The Ferrari factory has formalized this obsession with originality into what is formally called “Classiche Certification” and is frequently referred to as “pixie dust” because the formal factory blessing bestows an almost magical aura to any Ferrari that receives it. Any stories that may have existed regarding a car’s history are wiped away, leaving a certified and perfect car for the market to fight over.
In the beginning, certification was an extremely demanding process — every serious Ferrari collector has tales to tell about having a superb car rebuffed on a technicality — but lately Ferrari has become more adaptable.
Our subject car is an excellent example. Buried in the catalog notes was the line: “After incurring body damage in a fire in Wallace’s garage, chassis no. 09079 was offered by European Auto Sales.” This line acknowledges there was a problem but minimizes it.

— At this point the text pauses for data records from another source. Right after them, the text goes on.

Lemma position_app byte l r :
  forallb (fun b => negb (b =? byte)) l = true -> position byte (l ++ byte :: r) = Some (len l).
Proof.
  induction l as [|b l IH]; intros Hl; cbn [position app]; [by rewrite Z.eqb_refl|].
  cbn [forallb] in Hl. apply andb_true_iff in Hl as [Hb Hl]. apply negb_true_iff in Hb.
  rewrite Hb, IH by done. change (Z.succ <$> Some (len l)) with (Some (Z.succ (len l))).
  rewrite len_cons. f_equal. lia.
Qed.

Lemma find_app pre l byte r :
  forallb (fun b => negb (b =? byte)) l = true ->
  find (pre ++ l ++ byte :: r) (len pre) byte = Ok (Some (len pre + len l)).
Proof.
  intros Hl. unfold find. pose proof (len_nonneg pre). pose proof (len_nonneg (l ++ byte :: r)).
  rewrite slice_Ok, bind_Ok by (rewrite ?(len_app pre); lia).
  rewrite sub_app_end by (rewrite ?(len_app pre); lia). by rewrite position_app.
Qed.

Lemma digits_avoid ds byte : forallb is_digit ds = true -> is_digit byte = false ->
  forallb (fun b => negb (b =? byte)) ds = true.
Proof.
  intros Hd Hb. rewrite forallb_forall in *. intros b Hin. rewrite digit_not; auto.
Qed.

(** ** Decoding what was encoded *)

Lemma parse_u64_digits n : 0 <= n < 2 ^ 64 -> parse_u64 (digits n) = Some n.
Proof.
  intros Hn. unfold parse_u64. destruct (digits_spec n) as (_ & -> & _); [lia|].
  by rewrite (proj2 (Z.ltb_lt _ _)) by lia.
Qed.

Lemma canonical_first ds : canonical ds ->
  exists b r, ds = b :: r /\ is_digit b = true /\ (b =? 45) = false /\ 0 < len ds.
Proof.
  intros (Hne & Hall & _). destruct ds as [|b r]; [done|]. cbn [forallb] in Hall.
  apply andb_true_iff in Hall as [Hb _]. exists b, r. split; [done|]. split; [done|].
  split; [by apply digit_not|]. rewrite len_cons. pose proof (len_nonneg r). lia.
Qed.

Lemma parse_bytes_app pre b post :
  len (pre ++ encode_bytes b ++ post) < 2 ^ 64 ->
  parse_bytes (pre ++ encode_bytes b ++ post) (len pre) = Ok (Bytes b, len pre + len (encode_bytes b)).
Proof.
  intros Hmax. destruct (digits_spec (len b) (len_nonneg b)) as (Hc & _). pose proof Hc as (Hne & Hall & Hz).
  set (ds := digits (len b)) in *. pose proof (len_nonneg pre). pose proof (len_nonneg b). pose proof (len_nonneg post).
  pose proof (canonical_first ds Hc) as (b0 & r & Hds & _ & _ & Hlds).
  unfold encode_bytes in *. fold ds in Hmax |- *. rewrite !len_app in Hmax. change (len [58]) with 1 in Hmax.
  rewrite <- !app_assoc. cbn [app]. unfold parse_bytes. rewrite find_app by (by apply digits_avoid).
  rewrite bind_Ok. cbn [ok_or]. rewrite bind_Ok.
  rewrite slice_Ok, bind_Ok by (autorewrite with len_db; lia). rewrite sub_app_mid by lia.
  rewrite (proj2 (Z.eqb_neq (len ds) 0)), Hall by lia. cbn [orb negb].
  assert ((match ds with 48 :: _ => true | _ => false end) && (1 <? len ds) = false) as ->.
  { rewrite Hds. destruct r as [|b1 r]; [by rewrite andb_false_r|]. rewrite Hds in Hz.
    destruct (decide (b0 = 48)) as [->|]; [done|]. by repeat case_match. }
  cbn [orb]. assert (parse_u64 ds = Some (len b)) as -> by (apply parse_u64_digits; lia).
  cbn [ok_or]. rewrite bind_Ok.
  cbv zeta. rewrite (proj2 (Z.leb_gt _ _)) by lia.
  rewrite (proj2 (Z.ltb_ge _ _)) by (autorewrite with len_db; lia).
  rewrite slice_Ok, bind_Ok by (autorewrite with len_db; lia).
  unfold mret, res_ret. f_equal. f_equal; [f_equal|].
  - change (pre ++ ds ++ 58 :: b ++ post) with (pre ++ ds ++ [58] ++ b ++ post).
    rewrite (app_assoc ds), (app_assoc pre). apply sub_app_mid; rewrite !len_app; change (len [58]) with 1; lia.
  - autorewrite with len_db. lia.
Qed.
(* ===== verification/Text.v ===== *)
(** * Strings of the Rust standard library

    The [str] functions the text parsers use: a string is its UTF-8 bytes, and
    white space is what [char::is_whitespace] says, recognised in its encoded
    form. *)

From Stdlib Require Import Lia ZArith String Ascii List.
From S2P Require Import Prelude Bencode.
From stdpp Require Import base list numbers option sets.

Open Scope Z_scope.

Definition str (s : string) : bytes := (fun c => Z.of_nat (nat_of_ascii c)) <$> list_ascii_of_string s.

(** The number of bytes of the white-space character the text starts with, 0 if it
    starts with none. *)
Definition whitespace_len (text : bytes) : nat :=
  match text with
  | b0 :: rest =>
      if ((9 <=? b0) && (b0 <=? 13)) || (b0 =? 32) then 1%nat else
      match rest with
      | b1 :: rest =>
          if (b0 =? 0xC2) && ((b1 =? 0x85) || (b1 =? 0xA0)) then 2%nat else
          match rest with
          | b2 :: _ =>
              if (b0 =? 0xE1) && (b1 =? 0x9A) && (b2 =? 0x80)
                 || (b0 =? 0xE2) && (b1 =? 0x80) && (((0x80 <=? b2) && (b2 <=? 0x8A)) || (b2 =? 0xA8) || (b2 =? 0xA9) || (b2 =? 0xAF))
                 || (b0 =? 0xE2) && (b1 =? 0x81) && (b2 =? 0x9F)
                 || (b0 =? 0xE3) && (b1 =? 0x80) && (b2 =? 0x80) then 3%nat else 0%nat
          | [] => 0%nat
          end
      | [] => 0%nat
      end
  | [] => 0%nat
  end.

(** [str::split_whitespace]: [current] is the word being read, [skip] the bytes left
    of a white-space character. *)
Definition flush (current : bytes) : list bytes := match current with [] => [] | _ => [current] end.

Fixpoint split_words (skip : nat) (current text : bytes) : list bytes :=
  match text with
  | [] => flush current
  | b :: rest =>
      match skip with
      | S skip => split_words skip current rest
      | O => match whitespace_len text with
             | O => split_words 0 (current ++ [b]) rest
             | S more => flush current ++ split_words more [] rest
             end
      end
  end.

Definition split_whitespace (text : bytes) : list bytes := split_words 0 [] text.

Fixpoint trim_start_from (skip : nat) (text : bytes) : bytes :=
  match text with
  | [] => []
  | _ :: rest =>
      match skip with
      | S skip => trim_start_from skip rest
      | O => match whitespace_len text with O => text | S more => trim_start_from more rest end
      end
  end.

Definition trim_start (text : bytes) : bytes := trim_start_from 0 text.

Fixpoint trim_end (text : bytes) : bytes :=
  match text with
  | [] => []
  | b :: rest => match trim_start text with [] => [] | _ => b :: trim_end rest end
  end.

(** [str::trim] *)
Definition trim (text : bytes) : bytes := trim_end (trim_start text).

Fixpoint strip_prefix (prefix text : bytes) : option bytes :=
  match prefix, text with
  | [], _ => Some text
  | p :: prefix, b :: text => if p =? b then strip_prefix prefix text else None
  | _ :: _, [] => None
  end.

Definition to_ascii_lowercase (text : bytes) : bytes :=
  map (fun b => if (65 <=? b) && (b <=? 90) then b + 32 else b) text.
Definition to_ascii_uppercase (text : bytes) : bytes :=
  map (fun b => if (97 <=? b) && (b <=? 122) then b - 32 else b) text.

Definition is_ascii_alphanumeric (b : Z) : bool :=
  is_digit b || ((65 <=? b) && (b <=? 90)) || ((97 <=? b) && (b <=? 122)).

(** Words joined by single spaces. *)
Fixpoint join (words : list bytes) : bytes :=
  match words with [] => [] | [w] => w | w :: words => w ++ [32] ++ join words end.

(** * Proofs *)

(** ** Words *)

(** No white space anywhere inside. *)
Fixpoint no_ws (w : bytes) : Prop := match w with [] => True | _ :: rest => whitespace_len w = 0%nat /\ no_ws rest end.

Definition word (w : bytes) : Prop := w <> [] /\ no_ws w.

Definition is_plain (b : Z) : Prop := 33 <= b <= 126.

Lemma plain_no_ws w : Forall is_plain w -> no_ws w.
Proof.
  induction 1 as [|b w Hb Hw IH]; [done|]. split; [|done]. unfold is_plain in Hb. cbn [whitespace_len].
  assert (forall k, 126 < k -> (b =? k) = false) as Hne by (intros; apply Z.eqb_neq; lia).
  rewrite (proj2 (Z.leb_gt b 13)), (proj2 (Z.eqb_neq b 32)), !Hne by lia. rewrite andb_false_r. cbn [orb andb]. by destruct w as [|? [|? ?]].
Qed.

(** White space does not depend on what follows a word, nor on what it is cut off. *)
Lemma ws_space s r : s <> [] -> whitespace_len s = 0%nat -> whitespace_len (s ++ 32 :: r) = 0%nat.
Proof.
  destruct s as [|b0 [|b1 [|b2 s]]]; [done|..]; intros _; cbn [whitespace_len app];
    destruct ((9 <=? b0) && (b0 <=? 13) || (b0 =? 32)); try done.
  - destruct r; cbn; by rewrite ?andb_false_r.
  - destruct ((b0 =? 194) && _); [done|]. cbn. by rewrite !andb_false_r.
Qed.

Lemma ws_prefix s t : whitespace_len (s ++ t) = 0%nat -> whitespace_len s = 0%nat.
Proof.
  destruct s as [|b0 [|b1 [|b2 s]]]; cbn [whitespace_len app]; [done|..]; destruct ((9 <=? b0) && (b0 <=? 13) || (b0 =? 32)); try done.
  destruct ((b0 =? 194) && _); done.
Qed.

Lemma split_word w : forall current rest, no_ws w ->
  split_words 0 current (w ++ 32 :: rest) = flush (current ++ w) ++ split_words 0 [] rest /\
  split_words 0 current w = flush (current ++ w).
Proof.
  induction w as [|b w IH]; intros current rest Hw.
  - rewrite app_nil_r. cbn [app split_words]. done.
  - destruct Hw as [Hb Hw]. destruct (IH (current ++ [b]) rest Hw) as [H1 H2]. rewrite <- app_assoc in H1, H2. cbn [app] in H1, H2. split.
    + assert (whitespace_len ((b :: w) ++ 32 :: rest) = 0%nat) as E by (by apply ws_space). cbn [app split_words] in *. by rewrite E, H1.
    + cbn [split_words]. by rewrite Hb, H2.
Qed.

Lemma flush_word w : w <> [] -> flush w = [w].
Proof. by destruct w. Qed.

Lemma split_join words : Forall word words -> split_whitespace (join words) = words.
Proof.
  unfold split_whitespace. induction 1 as [|w words [Hne Hw] Hws IH]; [done|]. destruct words as [|w2 words].
  - cbn [join]. destruct (split_word w [] [] Hw) as [_ E]. rewrite E. by apply flush_word.
  - change (join (w :: w2 :: words)) with (w ++ 32 :: join (w2 :: words)). destruct (split_word w [] (join (w2 :: words)) Hw) as [E _].
    rewrite E, IH. cbn [app]. by rewrite flush_word.
Qed.

(** What the splitter yields are words. *)
Definition open_word (current text : bytes) : Prop :=
  forall s1 s2, current = s1 ++ s2 -> s2 <> [] -> whitespace_len (s2 ++ text) = 0%nat.

Lemma flush_words current text : open_word current text -> Forall word (flush current).
Proof.
  intros Ho. destruct current as [|b c] eqn:E; [constructor|]. rewrite <- E in *. assert (current <> []) as Hne by (by rewrite E).
  rewrite flush_word by done. constructor; [|constructor]. split; [done|]. clear E Hne. revert Ho. induction current as [|x l IH]; [done|].
  intros Ho. split; [by apply ws_prefix with text, (Ho [])|]. apply IH. intros s1 s2 -> Hs. by apply (Ho (x :: s1)).
Qed.

Lemma open_nil text : open_word [] text.
Proof. intros s1 s2 Hs Hne. by destruct s1, s2. Qed.

Lemma split_words_ok text : forall skip current, open_word current text -> skip = 0%nat \/ current = [] ->
  Forall word (split_words skip current text).
Proof.
  induction text as [|b text IH]; intros skip current Ho Hs; cbn [split_words]; [by eapply flush_words|].
  destruct skip as [|skip].
  - destruct (whitespace_len (b :: text)) as [|more] eqn:E.
    + apply IH; [|by left]. intros s1 s2 Hss Hne. destruct s2 as [|x s2] using rev_ind; [done|]. clear IHs2.
      rewrite app_assoc in Hss. apply app_inj_tail in Hss as [-> ->]. rewrite <- app_assoc. cbn [app].
      destruct s2 as [|y s2]; [done|]. by apply (Ho s1).
    + apply Forall_app. split; [by eapply flush_words|]. apply IH; [apply open_nil|by right].
  - destruct Hs as [Hs|Hs]; [discriminate Hs|]. subst current. apply IH; [apply open_nil|by right].
Qed.

Lemma split_whitespace_words text : Forall word (split_whitespace text).
Proof. apply split_words_ok; [apply open_nil|by left]. Qed.

(** Trimming leaves a text alone that starts with a plain character and ends with a
    word. *)
Lemma ws_before_space (s r : bytes) : s <> [] -> (whitespace_len (s ++ 32%Z :: r) <= length s)%nat.
Proof.
  destruct s as [|b0 [|b1 [|b2 s]]]; [done|..]; intros _; cbn [whitespace_len app length]; (destruct (_ || (b0 =? 32)); [lia|]).
  - cbn. rewrite andb_false_r. destruct r; [lia|]. rewrite ?andb_false_r. cbn. lia.
  - destruct ((b0 =? 194) && _); [lia|]. cbn. rewrite ?andb_false_r. cbn [orb]. lia.
  - destruct ((b0 =? 194) && _); [lia|]. destruct (_ || _); lia.
Qed.

Lemma trim_start_word w t : word w -> forall k, trim_start_from k (t ++ 32 :: w) = [] -> (length t < k)%nat.
Proof.
  intros [Hne Hw]. induction t as [|x t IH]; intros k; cbn [app trim_start_from].
  - destruct k; [|cbn; lia]. change (whitespace_len (32 :: w)) with 1%nat. cbv iota. destruct w as [|b w]; [done|]. cbn [trim_start_from].
    destruct Hw as [-> _]. done.
  - destruct k as [|k]; [|intros Hk%IH; cbn; lia]. pose proof (ws_before_space (x :: t) w ltac:(done)) as H. cbn [app length] in H.
    destruct (whitespace_len (x :: t ++ 32 :: w)) as [|m]; [done|]. intros Hm%IH. lia.
Qed.

Lemma trim_end_word w t : word w -> trim_end (t ++ 32 :: w) = t ++ 32 :: w.
Proof.
  intros Hw. assert (forall t, trim_start (t ++ 32 :: w) <> []) as Hne by (intros t' E; apply trim_start_word in E; [lia|done]).
  assert (trim_end w = w) as Hend.
  { clear t Hne. destruct Hw as [_ Hw]. induction w as [|b w IH]; [done|]. destruct Hw as [Hb Hw]. cbn [trim_end]. unfold trim_start. cbn [trim_start_from].
    rewrite Hb. by rewrite IH. }
  induction t as [|b t IH]; cbn [app trim_end].
  - destruct (trim_start (32 :: w)) eqn:E; [by destruct (Hne [])|by rewrite Hend].
  - destruct (trim_start (b :: t ++ 32 :: w)) eqn:E; [by destruct (Hne (b :: t))|]. by rewrite IH.
Qed.

Lemma trim_line first t w : is_plain first -> word w -> trim (first :: t ++ 32 :: w) = first :: t ++ 32 :: w.
Proof.
  intros Hf Hw. unfold trim. assert (trim_start (first :: t ++ 32 :: w) = first :: t ++ 32 :: w) as ->; [|by apply (trim_end_word w (first :: t))].
  unfold trim_start. cbn [trim_start_from]. assert (whitespace_len (first :: t ++ 32 :: w) = 0%nat) as ->; [|done].
  unfold is_plain in Hf. cbn [whitespace_len]. assert (forall k, 126 < k -> (first =? k) = false) as Hne by (intros; apply Z.eqb_neq; lia).
  rewrite (proj2 (Z.leb_gt first 13)), (proj2 (Z.eqb_neq first 32)), !Hne by lia. rewrite andb_false_r. cbn [orb andb].
  by destruct (t ++ 32 :: w) as [|? [|? ?]].
Qed.

Lemma join_last words w : words <> [] -> join (words ++ [w]) = join words ++ 32 :: w.
Proof.
  induction words as [|x words IH]; [done|]. intros _. destruct words as [|y words]; [done|].
  change (join ((x :: y :: words) ++ [w])) with (x ++ [32] ++ join ((y :: words) ++ [w])).
  change (join (x :: y :: words)) with (x ++ [32] ++ join (y :: words)). rewrite IH by done. by rewrite <- !app_assoc.
Qed.

Lemma strip_prefix_app prefix text : strip_prefix prefix (prefix ++ text) = Some text.
Proof. induction prefix as [|p prefix IH]; [done|]. cbn. by rewrite Z.eqb_refl. Qed.

Definition plain_word (w : bytes) : Prop := w <> [] /\ Forall is_plain w.

Lemma plain_is_word w : plain_word w -> word w.
Proof. intros [H1 H2]. split; [done|by apply plain_no_ws]. Qed.

Lemma digit_plain ds : forallb is_digit ds = true -> Forall is_plain ds.
Proof. intros H. apply Forall_forall. intros b Hb%list_elem_of_In. rewrite forallb_forall in H. specialize (H b Hb). unfold is_digit, is_plain in *. lia. Qed.

Lemma digits_word n : 0 <= n -> plain_word (digits n).
Proof. intros Hn. destruct (digits_spec n Hn) as ((H1 & H2 & _) & _). split; [done|by apply digit_plain]. Qed.
Lemma finish_bytes t n tid attrs key fp :
  len tid = 12 -> Forall attr_ok attrs ->
  len (attrs_bytes attrs) + mi_len key + fp_len fp < 2 ^ 16 ->
  MessageBuilder_finish (stun_header t n tid ++ attrs_bytes attrs) key fp =
  Ok (stun_bytes t tid (finished_attrs t tid attrs key fp)).
Proof.
  intros Hl Hok Hmax. pose proof (len_nonneg (attrs_bytes attrs)). unfold MessageBuilder_finish, HEADER_LEN.
  set (m1 := match key with Some k => attrs ++ [mi_attr t tid attrs k] | None => attrs end).
  assert (match key with
    | Some key => n0 ← usub (len (stun_header t n tid ++ attrs_bytes attrs)) 20;
        message ← set_length (stun_header t n tid ++ attrs_bytes attrs) (n0 + 24);
        mret (push_attribute message ATTR_MESSAGE_INTEGRITY (hmac_sha1 key message))
    | None => mret (stun_header t n tid ++ attrs_bytes attrs) end =
    Ok (stun_header t (match key with Some _ => len (attrs_bytes attrs) + 24 | None => n end) tid ++ attrs_bytes m1)) as ->.
  { unfold m1. destruct key as [k|]; [|done]. pose proof (len_stun_header t n tid Hl).
    rewrite usub_Ok, bind_Ok by (rewrite len_app; lia).
    rewrite len_app. replace (len (stun_header t n tid) + len (attrs_bytes attrs) - 20) with (len (attrs_bytes attrs)) by lia.
    rewrite set_length_header, bind_Ok by (unfold fits; destruct fp; cbn in *; lia).
    rewrite push_attribute_bytes by (rewrite len_hmac_sha1; vm_compute; split; congruence).
    rewrite attrs_bytes_app, attrs_bytes_one, app_assoc. done. }
  rewrite bind_Ok. set (n1 := match key with Some _ => len (attrs_bytes attrs) + 24 | None => n end).
  assert (len (attrs_bytes m1) = len (attrs_bytes attrs) + mi_len key) as Hm1.
  { unfold m1. destruct key; [|cbn; lia]. rewrite attrs_bytes_app, attrs_bytes_one, len_app, len_mi_attr. done. }
  set (m2 := if fp then m1 ++ [fp_attr t tid m1] else m1).
  assert ((if fp then n0 ← usub (len (stun_header t n1 tid ++ attrs_bytes m1)) 20;
       message ← set_length (stun_header t n1 tid ++ attrs_bytes m1) (n0 + 8);
       mret (push_attribute message ATTR_FINGERPRINT (be_enc 4 (Z.lxor (crc32 message) FINGERPRINT_XOR)))
     else mret (stun_header t n1 tid ++ attrs_bytes m1)) =
    Ok (stun_header t (if fp then len (attrs_bytes m1) + 8 else n1) tid ++ attrs_bytes m2)) as ->.
  { unfold m2. destruct fp; [|done]. pose proof (len_stun_header t n1 tid Hl).
    rewrite usub_Ok, bind_Ok by (rewrite len_app; destruct key; cbn in *; lia).
    rewrite len_app. replace (len (stun_header t n1 tid) + len (attrs_bytes m1) - 20) with (len (attrs_bytes m1)) by lia.
    rewrite set_length_header, bind_Ok by (unfold fits; destruct key; cbn in *; lia).
    rewrite push_attribute_bytes by (rewrite len_be_enc; vm_compute; split; congruence).
    rewrite attrs_bytes_app, attrs_bytes_one, app_assoc. done. }
  rewrite bind_Ok. set (n2 := if fp then _ else n1). pose proof (len_stun_header t n2 tid Hl).
  assert (m2 = finished_attrs t tid attrs key fp) as Hm2 by done.
  pose proof (len_finished t tid attrs key fp) as Hlf. rewrite <- Hm2 in *.
  rewrite usub_Ok, bind_Ok by (rewrite len_app; destruct key, fp; cbn in *; lia).
  rewrite len_app. replace (len (stun_header t n2 tid) + len (attrs_bytes m2) - 20) with (len (attrs_bytes m2)) by lia.
  rewrite set_length_header by (unfold fits; destruct key, fp; cbn in *; lia). done.
Qed.

Lemma builder_header t tid attrs : Forall attr_ok attrs ->
  foldl (fun m (a : Z * bytes) => MessageBuilder_attribute m a.1 a.2) (MessageBuilder_new t tid) attrs =
  stun_header t 0 tid ++ attrs_bytes attrs.
Proof.
  intros Hok. pose proof (build_message attrs t 0 tid [] Hok) as H. cbn [app] in H.
  change (attrs_bytes []) with (@nil Z) in H. rewrite app_nil_r in H. exact H.
Qed.

(** ** Integrity against the layout *)

Lemma verify_loop_skip attrs : forall fuel pre post key end_,
  Forall attr_ok attrs -> Forall (fun a => a.1 <> ATTR_MESSAGE_INTEGRITY) attrs ->
  len pre + len (attrs_bytes attrs) <= end_ ->
  verify_loop (length attrs + fuel) (pre ++ attrs_bytes attrs ++ post) key end_ (len pre) =
  verify_loop fuel (pre ++ attrs_bytes attrs ++ post) key end_ (len pre + len (attrs_bytes attrs)).
Proof.
  induction attrs as [|a attrs IH]; intros fuel pre post key end_ Hok Hne He.
  - cbn [length Nat.add]. change (len (attrs_bytes [])) with 0. by rewrite Z.add_0_r.
  - apply Forall_cons_1 in Hok as [Ha Hok]. apply Forall_cons_1 in Hne as [Hna Hne].
    change (attrs_bytes (a :: attrs)) with (attr_bytes a ++ attrs_bytes attrs) in *.
    pose proof (len_attr_bytes a) as Hla. pose proof (padding_bound (len a.2)). pose proof (len_nonneg a.2).
    pose proof (len_nonneg (attrs_bytes attrs)). rewrite len_app in *. rewrite <- app_assoc.
    cbn [length Nat.add verify_loop]. rewrite (proj2 (Z.leb_le _ _)) by lia.
    destruct (@attr_fields StunError pre a (attrs_bytes attrs ++ post) Ha) as (-> & -> & _).
    rewrite !bind_Ok, (proj2 (Z.eqb_neq _ _) Hna).
    replace (len pre + 4 + len a.2 + padding (len a.2)) with (len (pre ++ attr_bytes a)) by (rewrite len_app; lia).
    rewrite app_assoc, IH by (done || (rewrite len_app; lia)). f_equal. rewrite len_app. lia.
Qed.

Lemma verify_finished t tid attrs key fp k' :
  fits 16 t -> len tid = 12 -> Forall attr_ok attrs ->
  Forall (fun a => a.1 <> ATTR_MESSAGE_INTEGRITY) attrs ->
  len (attrs_bytes attrs) + 24 + fp_len fp < 2 ^ 16 ->
  verify_message_integrity (stun_bytes t tid (finished_attrs t tid attrs (Some key) fp)) k' =
  Ok (bool_decide (hmac_sha1 key (stun_header t (len (attrs_bytes attrs) + 24) tid ++ attrs_bytes attrs) =
                   hmac_sha1 k' (stun_header t (len (attrs_bytes attrs) + 24) tid ++ attrs_bytes attrs))).
Proof.
  intros Ht Hl Hok Hne Hmax. pose proof (len_nonneg (attrs_bytes attrs)).
  assert (0 <= fp_len fp) by (unfold fp_len; destruct fp; lia).
  pose proof (len_finished t tid attrs (Some key) fp) as Hlf. cbn [mi_len] in Hlf.
  set (mi := mi_attr t tid attrs key).
  assert (exists rest, attrs_bytes (finished_attrs t tid attrs (Some key) fp) = attrs_bytes attrs ++ attr_bytes mi ++ rest)
    as [rest Hrest].
  { unfold finished_attrs, with_integrity, with_fingerprint. fold mi.
    destruct fp; rewrite !attrs_bytes_app, ?attrs_bytes_one, <- ?app_assoc; eauto using app_nil_r. }
  unfold verify_message_integrity, HEADER_LEN, stun_bytes. set (N := len (attrs_bytes (finished_attrs _ _ _ _ _))) in *.
  pose proof (len_stun_header t N tid Hl) as Hh.
  destruct (@header_fields StunError t N tid (attrs_bytes (finished_attrs t tid attrs (Some key) fp))) as (_ & H2 & H3 & _);
    [done|unfold fits; lia|done|].
  rewrite H2, H3, !len_app, Hh. fold N. rewrite (proj2 (Z.ltb_ge _ _)) by lia. rewrite !bind_Ok, Z.eqb_refl. cbn [negb]. cbv zeta.
  rewrite (proj2 (Z.ltb_ge _ _)) by lia. rewrite Hrest. rewrite <- Hh.
  pose proof (len_mi_attr t tid attrs key) as Hlm. fold mi in Hlm.
  pose proof (len_nonneg rest). assert (N = len (attrs_bytes attrs) + 24 + len rest) as HN.
  { unfold N. rewrite Hrest, !len_app. lia. }
  set (raw := stun_header t N tid ++ attrs_bytes attrs ++ attr_bytes mi ++ rest).
  assert (exists fuel, S (length raw) = length attrs + S fuel)%nat as [fuel ->].
  { exists (length raw - length attrs)%nat. assert (length attrs <= length raw)%nat; [|lia].
    unfold raw. rewrite !length_app. assert (length attrs <= length (attrs_bytes attrs))%nat; [|lia].
    clear. induction attrs as [|a attrs IH]; [done|].
    change (attrs_bytes (a :: attrs)) with (attr_bytes a ++ attrs_bytes attrs). rewrite length_app.
    pose proof (len_attr_bytes a). pose proof (padding_bound (len a.2)). unfold len in *. simpl length. lia. }
  unfold raw. rewrite verify_loop_skip by (done || lia).
  assert (attr_ok mi) as Hmi by apply mi_attr_ok.
  assert (len mi.2 = 20) as Hm20 by apply len_hmac_sha1.
  rewrite <- len_app, (app_assoc (stun_header t N tid)). cbn [verify_loop].
  destruct (@attr_fields StunError (stun_header t N tid ++ attrs_bytes attrs) mi rest Hmi) as (H4 & H5 & H6).
  rewrite Hm20 in H5, H6. rewrite len_app in *. rewrite (proj2 (Z.leb_le _ _)) by lia.
  rewrite H4, H5, !bind_Ok. change (mi.1 =? ATTR_MESSAGE_INTEGRITY) with true. rewrite Z.eqb_refl. cbn [negb orb].
  rewrite (proj2 (Z.ltb_ge _ _)) by (rewrite !len_app; lia).
  rewrite !slice_Ok, !bind_Ok by (rewrite ?len_app; lia).
  replace (len (stun_header t N tid) + len (attrs_bytes attrs) + 24)
    with (len (stun_header t N tid) + len (attrs_bytes attrs) + 4 + 20) by lia. rewrite H6.
  rewrite sub_app_begin by (rewrite len_app; lia).
  unfold HEADER_LEN. rewrite usub_Ok, bind_Ok by lia.
  replace (len (stun_header t N tid) + len (attrs_bytes attrs) - 20 + 24) with (len (attrs_bytes attrs) + 24) by lia.
  rewrite set_length_header, bind_Ok by (unfold fits; lia). rewrite constant_time_eq_spec. done.
Qed.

Courtesy of Mike Sheehan (who bought it burned) I have a photograph of the car in 1984 sitting on a trailer showing the body damage. The car was all but utterly destroyed. The frame, engine, transaxle and a few suspension parts were all that could be saved.
The car made its way to Italy, where it was superbly restored, but aside from the components mentioned, everything is new. Should this affect the car’s collector desirability and value? It has been sprinkled with factory pixie dust, so apparently not.
Rare, valuable objects of intense desire
Let’s close with a quick discussion of valuing racing Ferraris.
As the most desirable subgroup of the world’s most sought-after marque, racing Ferraris from 1957 through 1966 have seen explosive gains in market value over the past years. The reason is simple: There aren’t very many in the first place, and even fewer are available for purchase.
If you want one, you are simply going to have to outbid the other billionaires who want it too. The amounts are stupendous, but it is not the same money as you or I use to buy groceries, and it can’t be thought of that way. Simply put, this is Monopoly money spent by people for whom cash has an entirely different value than the rest of us.
The 275 GTB/C is a superbly collectible racing Ferrari with excellent history and the advantage of being easy to use and a joy to drive on the street or track, which is a unique combination in this category. The buyer wanted it badly enough to outbid the others, and who am I to pass judgment on that decision? I will say fairly bought in a very hot market environment. ♦
(Introductory description courtesy of Bonhams.)